◆ About this task ◆
After repeating the line containing "preceded by the", stop; until then, repeat each line of the listing below exactly, starting with the first.

◆ Material for this exercise ◆
►
(** * applemusic-mcp: the dual-token authentication and session core

    A shallow embedding of the TypeScript sources

    - [src/auth/appleMusicAuth.ts]  (module [AppleMusicAuth]),
    - [src/auth/oauthServer.ts]     (module [OAuthServer]),
    - [build/auth/oauthToken.js]    (module [OAuthToken]),
    - [src/client.ts]               (module [Client]),
    - [src/appleMusic/api.ts]       (module [AppleMusicAPI]),

    preceded by the JavaScript primitives they use (module [JS]) and the
    answers of the HTTP handlers (module [Http]), and followed by the
    vocabulary of the statements (module [Spec]) and the properties proved.

    Conventions of the embedding.
    - A JavaScript [number] that holds a count of seconds or milliseconds is
      an integer of [Z].  [NaN] and the infinities are modelled where the
      sources can meet them, in the lifetime that [Number.parseInt] reads
      from the environment and [clampTTL] receives ([JS.number]).
    - A JavaScript string is a [string]; header strings are decoded by Node
      as Latin-1, so one [ascii] is one code unit.  [undefined]/[null] is
      [None].
    - A [Map] keyed by strings is a [gmap string _].
    - [async] functions are cut at their [await]s into atomic segments, each
      a function on an explicit state; an execution is a list of events. *)

From Stdlib Require Import ZArith String Ascii Bool List.
From stdpp Require Import base option list gmap strings.
Import ListNotations.

Local Open Scope Z_scope.

(** ** JavaScript primitives used by the sources *)

Module JS.

(** Truthiness of a string: every string but the empty one. *)
Definition truthy (s : string) : bool :=
  match s with
  | EmptyString => false
  | String _ _ => true
  end.

(** Truthiness of [string | undefined | null]. *)
Definition truthy_opt (o : option string) : bool :=
  match o with
  | None => false
  | Some s => truthy s
  end.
◄
◆ Exercise result ◆
(** * applemusic-mcp: the dual-token authentication and session core

    A shallow embedding of the TypeScript sources

    - [src/auth/appleMusicAuth.ts]  (module [AppleMusicAuth]),
    - [src/auth/oauthServer.ts]     (module [OAuthServer]),
    - [build/auth/oauthToken.js]    (module [OAuthToken]),
    - [src/client.ts]               (module [Client]),
    - [src/appleMusic/api.ts]       (module [AppleMusicAPI]),

    preceded by the JavaScript primitives they use (module [JS]) and the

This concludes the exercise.